Taking this one step further, I made a graph of the difference between the GISS and UAH monthly anomalies since 1980.
As you can see below, the discrepancy has increased over time. Using Google’s linest() function, the divergence between GISS and UAH is increasing at a rate of 0.32C/century. (GISS uses a different baseline than UAH, but the slope of the difference should be zero, if the data sets correlated properly.) The slope is not zero, which indicates an inconsistency between the data sets.
Some readers will undoubtedly again point out that the GISS baseline (“normal”) temperature is lower than the UAH baseline. This is true, but as I said above does not affect the slope calculation. The difference between the GISS and UAH monthly baselines is a constant, which affects the relative position along the y-axis – but it does not affect the slope. Subtracting a monthly constant from each point in a graph does not alter the slope over a large set of years. It only alters the y-offset.

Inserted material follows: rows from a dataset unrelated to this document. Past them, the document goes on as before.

Lemma dropFirstHyphen_head s :
  noDoubleHyphen s -> headNotHyphen (dropFirstHyphen s).
Proof.
  intros H c r E. destruct s as [|a s]; simpl in E; [discriminate|].
  destruct (isHyphen a) eqn:Ha.
  - subst s. destruct (isHyphen c) eqn:Hc; [|reflexivity].
    exfalso. exact (H [] a c r eq_refl Ha Hc).
  - injection E as -> _. exact Ha.
Qed.

Lemma dropFirstHyphen_noDouble s :
  noDoubleHyphen s -> noDoubleHyphen (dropFirstHyphen s).
Proof.
  intros H. destruct s as [|a s]; simpl; [assumption|].
  destruct (isHyphen a); [|assumption].
  intros l1 x y l2 E. apply (H (a :: l1) x y l2). now rewrite E.
Qed.

Lemma dropFirstHyphen_last s :
  lastNotHyphen s -> lastNotHyphen (dropFirstHyphen s).
Proof.
  intros H. destruct s as [|a s]; simpl; [assumption|].
  destruct (isHyphen a); [|assumption].
  intros l c E. apply (H (a :: l) c). now rewrite E.
Qed.

Lemma rev_noDouble s : noDoubleHyphen s -> noDoubleHyphen (rev s).
Proof.
  intros H l1 x y l2 E Hx Hy.
  apply (f_equal (@rev ascii)) in E. rewrite rev_involutive in E.
  rewrite rev_app_distr in E. simpl in E. rewrite <- !app_assoc in E. simpl in E.
  exact (H (rev l2) y x (rev l1) E Hy Hx).
Qed.

Lemma rev_head_last s : headNotHyphen s -> lastNotHyphen (rev s).
Proof.
  intros H l c E. apply (f_equal (@rev ascii)) in E.
  rewrite rev_involutive, rev_app_distr in E. simpl in E. exact (H c (rev l) E).
Qed.

Lemma rev_last_head s : lastNotHyphen s -> headNotHyphen (rev s).
Proof.
  intros H c r E. apply (f_equal (@rev ascii)) in E.
  rewrite rev_involutive in E. simpl in E. exact (H (rev r) c E).
Qed.

Lemma stripEndHyphens_ends s :
  noDoubleHyphen s ->
  headNotHyphen (stripEndHyphens s) /\ lastNotHyphen (stripEndHyphens s).
Proof.
  intros H. unfold stripEndHyphens.
  assert (H1 := dropFirstHyphen_head s H).
  assert (N1 := dropFirstHyphen_noDouble s H).
  assert (L2 := rev_head_last _ H1).
  assert (N2 := rev_noDouble _ N1).
  assert (H3 := dropFirstHyphen_head _ N2).
  assert (L3 := dropFirstHyphen_last _ L2).
  split; [now apply rev_last_head | now apply rev_head_last].
Qed.

Lemma sanitizeSlug_chars s : Forall (fun c => isSlugChar c = true) (sanitizeSlug s).
Proof.
  unfold sanitizeSlug, stripEndHyphens.
  apply Forall_rev, dropFirstHyphen_Forall, Forall_rev, dropFirstHyphen_Forall.
  apply replaceRuns_Forall; [reflexivity|].
  now apply replaceOutside_class.
Qed.

Lemma sanitizeSlug_ends s :
  headNotHyphen (sanitizeSlug s) /\ lastNotHyphen (sanitizeSlug s).
Proof.
  unfold sanitizeSlug. apply stripEndHyphens_ends, replaceRuns_noDoubleHyphen.
Qed.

The equation of a line is y = mx + b, where m is the slope and b is the y-offset. m and b are completely independent. The different baselines affect only b, not m. If the UAH and GISS data were closely tracking each other, the slope (m) would be close to zero. The fact that GISS shows 2008 temperatures much higher than 1980, and UAH shows 2008 temperatures lower than 1980, is also a clear indicator that the two data sets are divergent.
Steve McIntyre has coincidentally just done a similar comparison of NOAA USA yearly data vs. GISS USA yearly data, and came to the conclusion that the NOAA slope is even steeper than GISS, diverging from UAH by 0.39C/century.
This would imply that NOAA is diverging from UAH by an even larger amount than GISS is diverging from UAH.